The card included a 20-cent Pick Six and a 50-cent Pick 5.
The Monmouth-at-Meadowlands nine-date meet concludes with racing on Friday and Saturday with first post time of 7 p.m.
A record $620,707 was wagered on Saturday at the Far Hills Race Meeting, a popular steeplechase event in Somerset County for more than 100 years.
The legal wagering aspect is relatively new to the venerable event, with the first such bets having been taken in 2018.
“I would say that it was very successful, with it being such a nice day and with the handle almost doubling from last year,” Dennis Drazin, who operates Monmouth Park for the New Jersey Thoroughbred Horsemen’s Association, told NJ Online Gambling.
The horsemen surrender one “Monmouth-at-Meadowlands” fall meet date each year to the steeplechase event, and Drazin said he expects that to continue.
The event, which offered purses totaling $625,000 for seven races, was featured for the second straight year on FOX Sports 2’s America’s Day at the Races program. Horse racing players from a variety of states, including New York, had an opportunity to place bets.
New this year was the $100,000 John Forbes Memorial Race, honoring the legendary horseman who died in January 2021.
“John Forbes was synonymous with Monmouth Park for 40 years in a variety of roles,” Drazin said. “He was a tireless advocate for racing, for the industry and for Monmouth Park, and it’s only fitting that he has a race named in his honor.”
Forbes won 2,174 races over a 40-year training career that started in 1972. He finished as Monmouth Park’s leading trainer five times and eventually became NJTHA president.
Drazin said the largest handle of the day was for the Forbes race, as many handicappers focused specifically on that two-mile competition with a field of 18.
Five-year-old Agitare, who was making his United States debut, won the race as a 19/1 shot for trainer Keri Brion.
“I got him two months ago from [trainer] Jim Bolger, and they thought very highly of him,” Brion, whose horse won by 4 ¾ lengths in a time of 3:36, told AmericasBestRacing.net. “I knew he would love the track. We go slower here and an Irish horse is used to these conditions.”
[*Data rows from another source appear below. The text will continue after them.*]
Lemma guard_passes now r : 0 ≤ now ≤ 2 ^ 43 → sr_skipHmac r = false → canActivate now r = Ok true ↔ ∃ signature timestamp secret, wellSigned now r signature timestamp secret.
Proof.
  intros Hnow Hskip. unfold canActivate. rewrite Hskip. assert (∀ n, (n <? 32)%nat = negb (32 <=? n)%nat) as Hlt by (intros; apply Nat.ltb_antisym). split.
  - destruct (truthy (sr_signature r)) eqn:E1; [|done]. destruct (truthy (sr_timestamp r)) eqn:E2; [|done]. cbn [negb orb].
    destruct (truthy_nonempty _ E1) as (sg & Hsg & Hsg0). destruct (truthy_nonempty _ E2) as (ts & Hts & Hts0).
    destruct (negb (isAgent r) && negb (truthy (sr_merchantId r))) eqn:E3; [done|]. rewrite Hsg, Hts. cbv zeta. cbn [nullish].
    destruct (assertTimestampFresh now ts) as [[]|e] eqn:Ef; cbn [mbind result_bind]; [|done]. destruct (signingKey r) as [[secret|]|e] eqn:Ek; cbn [mbind result_bind]; [|done..].
    destruct (truthy (Some secret)); [|done]. cbn [negb nullish]. rewrite Hlt. destruct (Nat.leb_spec 32 (String.length secret)) as [Hlen|]; [|done].
    cbn [negb]. destruct (assertSignatureMatches r sg ts secret) as [[]|e] eqn:Em; cbn [mbind result_bind]; [|done]. intros _.
    exists sg, ts, secret. split_and!; try done; [|by apply fresh_exact|by apply matches_exact].
    destruct (isAgent r); [by left|]. right. by destruct (truthy (sr_merchantId r)).
  - intros (sg & ts & secret & Hsg & Hsg0 & Hts & Hts0 & Hid & Hfresh & Hkey & Hlen & Hm). rewrite Hsg, Hts, !truthy_ne by done. cbn [negb orb].
    assert (negb (isAgent r) && negb (truthy (sr_merchantId r)) = false) as -> by by destruct Hid as [-> | ->]; rewrite ?andb_false_r.
    cbv zeta. cbn [nullish]. rewrite (proj2 (fresh_exact now ts Hnow) Hfresh). cbn [mbind result_bind]. rewrite Hkey. cbn [mbind result_bind].
    rewrite truthy_ne by (intros ->; cbn in Hlen; lia). cbn [negb nullish]. rewrite Hlt, (proj2 (Nat.leb_le _ _) Hlen). cbn [negb].
    by rewrite (proj2 (matches_exact r sg ts secret) Hm).
Qed.

(** The codes a refusal can have. *)
Definition refusals : list string :=
  ["MISSING_SIGNATURE_HEADERS"; "INVALID_TIMESTAMP"; "TIMESTAMP_DRIFT_EXCEEDED"; "DELEGATION_SIGNING_KEY_MISSING"; "UNKNOWN_MERCHANT"; "HMAC_KEY_MISCONFIGURED";
   "INVALID_SIGNATURE"]%string.

(** Whose key it is: that of the delegation in an agent's token; for everyone else the
    stored secret of the merchant the header names, or, when none is stored (the merchant
    may not exist), its own variable of the environment or the global one. *)
Definition checkedKey (r : SignedRequest) (secret : string) : Prop :=
  if isAgent r then
    ∃ did ciphertext, sr_user r ≫= us_delegationId = Some did ∧ did ≠ ""%string
      ∧ findSigningKeyCiphertext did = Ok (Some ciphertext) ∧ ciphertext ≠ ""%string ∧ decryptSecret ciphertext = Ok secret
  else
    let merchant := nullish (sr_merchantId r) "" in
    (∃ ciphertext, findHmacCiphertext merchant = Ok (Some ciphertext) ∧ ciphertext ≠ ""%string ∧ decryptSecret ciphertext = Ok secret)
    ∨ ((findHmacCiphertext merchant = Ok None ∨ findHmacCiphertext merchant = Ok (Some ""%string))
       ∧ let own := config ("HMAC_SECRET_" +:+ Str.toUpperCase merchant) in
         (own = Some secret ∧ secret ≠ ""%string) ∨ ((own = None ∨ own = Some ""%string) ∧ config "HMAC_SECRET" = Some secret)).

Lemma truthy_cases (o : option string) : (truthy o = false ∧ (o = None ∨ o = Some ""%string)) ∨ ∃ x, o = Some x ∧ x ≠ ""%string ∧ truthy o = true.
Proof. destruct o as [x|]; [|by left; auto]. destruct (decide (x = ""%string)) as [->|Hx]; [by left; auto|]. right. exists x. by rewrite truthy_ne. Qed.

Lemma signingKey_exact r secret : signingKey r = Ok (Some secret) ↔ checkedKey r secret.
Proof.
  unfold signingKey, checkedKey. destruct (isAgent r).
  - unfold getAgentSigningKey. destruct (truthy_cases (sr_user r ≫= us_delegationId)) as [[-> Hd]|(did & -> & Hd & ->)]; cbn [negb nullish].
    { split; [done|]. intros (did & ct & E & Hne & _). destruct Hd; congruence. }
    destruct (findSigningKeyCiphertext did) as [ct|e] eqn:Ef; cbn [mbind result_bind]; [|split; [done|]; intros (? & ? & [= <-] & _ & ? & _); congruence].
    destruct (truthy_cases ct) as [[-> Hc]|(c & -> & Hc & ->)]; cbn [negb nullish].
    { split; [done|]. intros (? & c & [= <-] & _ & E & Hne & _). destruct Hc; congruence. }
    split.
    + intros (x & Hx & [= ->])%bind_ok_iff. by exists did, c.
    + intros (? & ? & [= <-] & _ & E & _ & Hdec). rewrite Ef in E. injection E as <-. by rewrite Hdec.
  - unfold getMerchantHmacSecret. cbv zeta. set (m := nullish (sr_merchantId r) ""). set (own := config _).
    destruct (findHmacCiphertext m) as [ct|e]; cbn [mbind result_bind];
      [|split; [done|]; intros [(? & ? & _)|[[?|?] _]]; congruence].
    destruct (truthy_cases ct) as [[-> Hc]|(c & -> & Hc & ->)]; cbn [nullish].
    + assert ((∃ c, Ok ct = Ok (Some c) ∧ c ≠ ""%string ∧ decryptSecret c = Ok secret) ↔ False) as Hno
        by (split; [intros (c & E & Hne & _); destruct Hc; congruence|done]).
      destruct (truthy_cases own) as [[-> Ho]|(x & -> & Hx & ->)]; cbn [mret]; split.
      * intros [= E]. right. split; [destruct Hc as [-> | ->]; auto|]. right. by rewrite E.
      * intros [Hf|[_ [[E Hne]|[_ E]]]]; [by apply Hno in Hf| |by rewrite E]. destruct Ho; congruence.
      * intros [= ->]. right. split; [destruct Hc as [-> | ->]; auto|]. by left.
      * intros [Hf|[_ [[E Hne]|[[E|E] _]]]]; [by apply Hno in Hf|by injection E as ->|congruence..].
    + split.
      * intros (x & Hx & [= ->])%bind_ok_iff. left. by exists c.
      * intros [(? & [= <-] & _ & Hdec)|[[?|?] _]]; [by rewrite Hdec|congruence..].
Qed.

(** A lookup that fails is passed on, unless the request is refused before. *)
Lemma guard_lookup_fails now r e : signingKey r = Throw e →
  sr_skipHmac r = false → canActivate now r = Throw e ∨ ∃ code, code ∈ refusals ∧ canActivate now r = Throw (HttpException 401 code).
Proof.
  intros Hk Hskip.
  assert (∀ code, bool_decide (code ∈ refusals) = true → ∃ code', code' ∈ refusals ∧ (Throw (unauthorized code) : result bool) = Throw (HttpException 401 code')) as Hcode.
  { intros code Hc%bool_decide_eq_true. by exists code. }
  unfold canActivate. rewrite Hskip. case_match; [right; by apply Hcode|]. unfold assertTimestampFresh. cbv zeta.
  destruct (isFinite _); cbn [negb]; [|right; by apply Hcode]. destruct (drifted _ _ _); cbn [throw_if mbind result_bind]; [right; by apply Hcode|].
  rewrite Hk. by left.
Qed.

Lemma guard_refusal now r : (∃ o, signingKey r = Ok o) → canActivate now r = Ok true ∨ ∃ code, code ∈ refusals ∧ canActivate now r = Throw (HttpException 401 code).
Proof.
  intros (o & Hk).
  assert (∀ code, bool_decide (code ∈ refusals) = true → ∃ code', code' ∈ refusals ∧ (Throw (unauthorized code) : result bool) = Throw (HttpException 401 code')) as Hcode.
  { intros code Hc%bool_decide_eq_true. by exists code. }
  unfold canActivate. case_match; [by left|]. case_match; [right; by apply Hcode|]. unfold assertTimestampFresh, assertSignatureMatches. cbv zeta.
  destruct (isFinite _); cbn [negb]; [|right; by apply Hcode]. destruct (drifted _ _ _); cbn [throw_if mbind result_bind]; [right; by apply Hcode|]. rewrite Hk. cbn [mbind result_bind].
  destruct (truthy o); cbn [negb]; [|right; destruct (isAgent r); by apply Hcode]. destruct (_ <? 32)%nat; [right; by apply Hcode|].
  destruct (negb (buffersEqual _ _)); cbn [throw_if mbind result_bind]; [right; by apply Hcode|by left].
Qed.
End guard.
End SignedRequests.
Export SignedRequests.


(** ** What a signature binds *)

Definition free (sep : ascii) (s : string) : bool := all_chars (λ c, negb (bool_decide (c = sep))) s.

Lemma free_cons sep c s : free sep (String c s) = true ↔ c ≠ sep ∧ free sep s = true.
Proof. unfold free. cbn. rewrite andb_true_iff, negb_true_iff, bool_decide_eq_false. done. Qed.

(** The part before the first separator. *)
Lemma first_part sep a a' b b' : free sep a = true → free sep a' = true → a +:+ String sep b = a' +:+ String sep b' → a = a' ∧ b = b'.
Proof.
  revert a'. induction a as [|c a IH]; intros [|c' a']; intros Ha Ha' Heq.
  - by injection Heq.
  - injection Heq as <- _. by apply free_cons in Ha' as [? _].
  - injection Heq as -> _. by apply free_cons in Ha as [? _].
  - injection Heq as -> Heq. apply free_cons in Ha as [_ Ha]. apply free_cons in Ha' as [_ Ha']. destruct (IH a' Ha Ha' Heq) as [-> ->]. done.
Qed.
The biggest purse, of $250,000, was reserved for the Grand National contest.
Hewick, a 7-year-old gelding who was the 2/1 second choice, won the big race by 11 1/2 lengths for Irish trainer John “Shark” Hanlon in the 2 5/8th marathon.
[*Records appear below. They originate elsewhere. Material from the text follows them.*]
(** * Service-endpoint derivation and pod/log queries of the query provider

    A shallow embedding of the Go package [query] (the velaql query
    provider): the endpoint derivation from Services and Ingresses, the
    URL rendering of an endpoint, the pod-collector dispatch, the
    service-endpoint loop over applied resources and the log collection
    with its time window.  The addon status functions and the custom
    application-webhook handler are embedded after them.

    Conventions.
    - Go strings are [string]; Go [int32]/[int64]/[int] values are [Z]
      with the wrap-around of each conversion written out.
    - [map[string]string] (annotations) is [gmap string string]; reading
      a missing key yields the empty string, as in Go.
    - Slices are lists; [append] in a loop is a left fold.
    - The object-store client, the value bridge and the clock are
      outside the package: they are Section variables. *)

From Stdlib Require Import ZArith List Bool Ascii String Lia.
From Stdlib Require Import Numbers.DecimalString Numbers.DecimalPos.
From stdpp Require Import base gmap strings.

Import ListNotations.
Local Open Scope string_scope.
Local Open Scope list_scope.
Local Open Scope Z_scope.

(** ** Machine integers *)

Module GoInt.

(** Two's-complement reduction of an unbounded integer to [w] bits:
    what a Go conversion or an overflowing operation leaves. *)
Definition wrap (w : Z) (z : Z) : Z :=
  (z + 2 ^ (w - 1)) mod 2 ^ w - 2 ^ (w - 1).

Definition int32 (z : Z) : Z := wrap 32 z.
Definition int64 (z : Z) : Z := wrap 64 z.

Definition fits (w : Z) (z : Z) : Prop :=
  - 2 ^ (w - 1) <= z < 2 ^ (w - 1).

(** [int] is 64 bits wide on the targets the project is built for. *)
Definition intSize : Z := 64.

Definition neg64 (a : Z) : Z := int64 (- a).
Definition mul64 (a b : Z) : Z := int64 (a * b).

End GoInt.

(** ** Kubernetes API objects, as far as the package reads them *)

(** [corev1.ObjectReference] *)
Record ObjectReference := {
  ref_Kind : string;
  ref_Namespace : string;
  ref_Name : string;
  ref_UID : string;
  ref_APIVersion : string;
  ref_ResourceVersion : string
}.

(** [metav1.TypeMeta] and the fields of [metav1.ObjectMeta] in use. *)
Record TypeMeta := {
  Kind : string;
  APIVersion : string
}.

Record ObjectMeta := {
  Name : string;
  Namespace : string;
  UID : string;
  ResourceVersion : string;
  Annotations : gmap string string
}.

Definition zeroTypeMeta : TypeMeta := {| Kind := ""; APIVersion := "" |}.
Definition zeroObjectMeta : ObjectMeta :=
  {| Name := ""; Namespace := ""; UID := ""; ResourceVersion := "";
     Annotations := ∅ |}.

(** [corev1.Protocol] and [corev1.ServiceType] are string types. *)
Definition ProtocolTCP : string := "TCP".
Definition ProtocolUDP : string := "UDP".
Definition ProtocolSCTP : string := "SCTP".

Definition ServiceTypeClusterIP : string := "ClusterIP".
Definition ServiceTypeNodePort : string := "NodePort".
Definition ServiceTypeLoadBalancer : string := "LoadBalancer".
Definition ServiceTypeExternalName : string := "ExternalName".

(** [corev1.ServicePort] *)
Record ServicePort := {
  sp_Name : string;
  sp_Protocol : string;
  sp_Port : Z;
  sp_NodePort : Z
}.

(** [corev1.LoadBalancerIngress] *)
Record LoadBalancerIngress := {
  lb_IP : string;
  lb_Hostname : string
}.

(** [corev1.Service] *)
Record Service := {
  svc_TypeMeta : TypeMeta;
  svc_ObjectMeta : ObjectMeta;
  svc_Type : string;
  svc_Ports : list ServicePort;
  svc_LoadBalancerIngress : list LoadBalancerIngress
}.

(** [networkv1beta1.IngressTLS], [HTTPIngressPath], [IngressRule],
    [Ingress].  [rule_HTTP] is the pointer [rule.HTTP]: [None] is nil. *)
Record IngressTLS := {
  tls_Hosts : list string;
  tls_SecretName : string
}.

Record HTTPIngressPath := {
  path_Path : string
}.

Record IngressRule := {
  rule_Host : string;
  rule_HTTP : option (list HTTPIngressPath)
}.

Record Ingress := {
  ing_TypeMeta : TypeMeta;
  ing_ObjectMeta : ObjectMeta;
  ing_TLS : list IngressTLS;
  ing_Rules : list IngressRule
}.

(** ** The package's own types *)

(** [Endpoint]: [AppProtocol] is a [*string]. *)
Record Endpoint := {
  Protocol : string;
  AppProtocol : option string;
  Host : string;
  Port : Z;
  Path : string
}.

Record ServiceEndpoint := {
  endpoint : Endpoint;
  Ref : ObjectReference
}.

(** ** [generatorFromService] *)

Definition serviceRef (service : Service) : ObjectReference :=
  {| ref_Kind := Kind (svc_TypeMeta service);
     ref_Namespace := Namespace (svc_ObjectMeta service);
     ref_Name := Name (svc_ObjectMeta service);
     ref_UID := UID (svc_ObjectMeta service);
     ref_APIVersion := APIVersion (svc_TypeMeta service);
     ref_ResourceVersion := ResourceVersion (svc_ObjectMeta service) |}.

(** The endpoint literal of the load-balancer branch: no [AppProtocol],
    no [Path]. *)
Definition lbEndpoint (service : Service) (port : ServicePort) (host : string)
  : ServiceEndpoint :=
  {| endpoint := {| Protocol := sp_Protocol port; AppProtocol := None;
                    Host := host; Port := sp_Port port; Path := "" |};
     Ref := serviceRef service |}.

(** The endpoint literal of the node-port branch: [Host] is left at its
    zero value. *)
Definition nodePortEndpoint (service : Service) (port : ServicePort)
  : ServiceEndpoint :=
  {| endpoint := {| Protocol := sp_Protocol port; AppProtocol := None;
                    Host := ""; Port := sp_NodePort port; Path := "" |};
     Ref := serviceRef service |}.

(** Body of the inner loop of the load-balancer branch: two independent
    [if]s, each appending to the accumulator. *)
Definition lbIngressStep (service : Service) (port : ServicePort)
    (acc : list ServiceEndpoint) (ingress : LoadBalancerIngress)
  : list ServiceEndpoint :=
  let acc1 :=
    if negb (String.eqb (lb_Hostname ingress) "")
    then acc ++ [lbEndpoint service port (lb_Hostname ingress)]
    else acc in
  if negb (String.eqb (lb_IP ingress) "")
  then acc1 ++ [lbEndpoint service port (lb_IP ingress)]
  else acc1.

Definition lbPortStep (service : Service) (acc : list ServiceEndpoint)
    (port : ServicePort) : list ServiceEndpoint :=
  fold_left (lbIngressStep service port) (svc_LoadBalancerIngress service) acc.

Definition nodePortStep (service : Service) (acc : list ServiceEndpoint)
    (port : ServicePort) : list ServiceEndpoint :=
  acc ++ [nodePortEndpoint service port].

Definition generatorFromService (service : Service) : list ServiceEndpoint :=
  let serviceEndpoints : list ServiceEndpoint := [] in
  if String.eqb (svc_Type service) ServiceTypeLoadBalancer then
    fold_left (lbPortStep service) (svc_Ports service) serviceEndpoints
  else if String.eqb (svc_Type service) ServiceTypeNodePort then
    fold_left (nodePortStep service) (svc_Ports service) serviceEndpoints
  else if String.eqb (svc_Type service) ServiceTypeClusterIP
          || String.eqb (svc_Type service) ServiceTypeExternalName then
    serviceEndpoints
  else serviceEndpoints.

(** ** Library functions the package calls *)

(** [strconv.Atoi]: an optional sign, then one or more decimal digits;
    anything else is a syntax error with value 0; a value outside [int]
    is a range error with the nearest bound.  Go returns the pair. *)
Module Strconv.

Inductive NumError := ErrSyntax | ErrRange.

Definition isDigit (c : ascii) : bool :=
  let n := Z.of_nat (nat_of_ascii c) in (48 <=? n) && (n <=? 57).

Definition digitOf (c : ascii) : Z := Z.of_nat (nat_of_ascii c) - 48.

Fixpoint digitsValue (acc : Z) (s : string) : option Z :=
  match s with
  | EmptyString => Some acc
  | String c s' =>
      if isDigit c then digitsValue (10 * acc + digitOf c) s' else None
  end.

Definition isSign (c : ascii) : bool :=
  Ascii.eqb c "-"%char || Ascii.eqb c "+"%char.

Definition Atoi (s : string) : Z * option NumError :=
  match s with
  | EmptyString => (0, Some ErrSyntax)
  | String c rest =>
      let neg := Ascii.eqb c "-"%char in
      let body := if isSign c then rest else s in
      match body with
      | EmptyString => (0, Some ErrSyntax)
      | _ =>
          match digitsValue 0 body with
          | None => (0, Some ErrSyntax)
          | Some un =>
              let cutoff := 2 ^ (GoInt.intSize - 1) in
              if negb neg && (cutoff <=? un) then (cutoff - 1, Some ErrRange)
              else if neg && (cutoff <? un) then (- cutoff, Some ErrRange)
              else (if neg then - un else un, None)
          end
      end
  end.

(** The [%d] verb of [fmt.Sprintf] on an integer. *)
Definition formatInt (z : Z) : string :=
  NilEmpty.string_of_int (Z.to_int z).

End Strconv.

(** Modelled from the spec: [utils.StringsContain], whose body is not
    part of the sources at hand; "some TLS entry's host list contains
    the rule's host" is membership by string equality. *)
Definition StringsContain (items : list string) (source : string) : bool :=
  existsb (fun item => String.eqb item source) items.

(** [apis.AnnoIngressControllerHTTPSPort], [apis.AnnoIngressControllerHTTPPort] *)
Definition AnnoIngressControllerHTTPSPort : string := "ingress.controller/https-port".
Definition AnnoIngressControllerHTTPPort : string := "ingress.controller/http-port".

(** Indexing a Go map: a missing key reads as the zero value. *)
Definition mapIndex (m : gmap string string) (k : string) : string :=
  default "" (m !! k).

Definition len {A : Type} (l : list A) : Z := Z.of_nat (List.length l).

(** ** [generatorFromIngress] *)

(** The [range ingress.Spec.TLS] loop of [getAppProtocol], with its two
    early returns. *)
Fixpoint getAppProtocolLoop (tlss : list IngressTLS) (host : string) : string :=
  match tlss with
  | [] => "http"
  | tls :: rest =>
      if (0 <? len (tls_Hosts tls)) && StringsContain (tls_Hosts tls) host
      then "https"
      else if len (tls_Hosts tls) =? 0 then "https"
      else getAppProtocolLoop rest host
  end.

Definition getAppProtocol (ingress : Ingress) (host : string) : string :=
  if 0 <? len (ing_TLS ingress)
  then getAppProtocolLoop (ing_TLS ingress) host
  else "http".

(** [getEndpointPort] returns a Go [int]. *)
Definition getEndpointPort (ingress : Ingress) (appProtocol : string) : Z :=
  if String.eqb appProtocol "https" then
    let '(port, err) :=
      Strconv.Atoi (mapIndex (Annotations (ing_ObjectMeta ingress))
                             AnnoIngressControllerHTTPSPort) in
    if (0 <? port) && (match err with None => true | Some _ => false end)
    then port
    else 443
  else
    let '(port, err) :=
      Strconv.Atoi (mapIndex (Annotations (ing_ObjectMeta ingress))
                             AnnoIngressControllerHTTPPort) in
    if (0 <? port) && (match err with None => true | Some _ => false end)
    then port
    else 80.

Definition ingressRef (ingress : Ingress) : ObjectReference :=
  {| ref_Kind := Kind (ing_TypeMeta ingress);
     ref_Namespace := Namespace (ing_ObjectMeta ingress);
     ref_Name := Name (ing_ObjectMeta ingress);
     ref_UID := UID (ing_ObjectMeta ingress);
     ref_APIVersion := APIVersion (ing_TypeMeta ingress);
     ref_ResourceVersion := ResourceVersion (ing_ObjectMeta ingress) |}.

(** The endpoint literal of the path loop; [Port] is [int32(appPort)]. *)
Definition ingressEndpoint (ingress : Ingress) (rule : IngressRule)
    (appProtocol : string) (appPort : Z) (path : HTTPIngressPath)
  : ServiceEndpoint :=
  {| endpoint := {| Protocol := ProtocolTCP;
                    AppProtocol := Some appProtocol;
                    Host := rule_Host rule;
                    Port := GoInt.int32 appPort;
                    Path := path_Path path |};
     Ref := ingressRef ingress |}.

Definition ingressRuleStep (ingress : Ingress) (acc : list ServiceEndpoint)
    (rule : IngressRule) : list ServiceEndpoint :=
  let appProtocol := getAppProtocol ingress (rule_Host rule) in
  let appPort := getEndpointPort ingress appProtocol in
  match rule_HTTP rule with
  | Some paths =>
      fold_left
        (fun acc' path =>
           acc' ++ [ingressEndpoint ingress rule appProtocol appPort path])
        paths acc
  | None => acc
  end.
The purchase of Hewick for under $1,000 in 2017 has led the horse to be known as “The People’s Champion.”
“There were Irish people from all over America who came to Far Hills just to watch Hewick,” Hanlon told racingpost.com. “I met people originally from Cork and Donegal and all over Ireland, and they told me they’d driven three or four hours just to see Hewick. They’d seen the coverage the horse had got in the lead-up to the race and wanted to be there.”
In all but the Forbes Memorial flat race, the jockeys had to abide by New Jersey regulations allowing them to use their crop only as a safety measure.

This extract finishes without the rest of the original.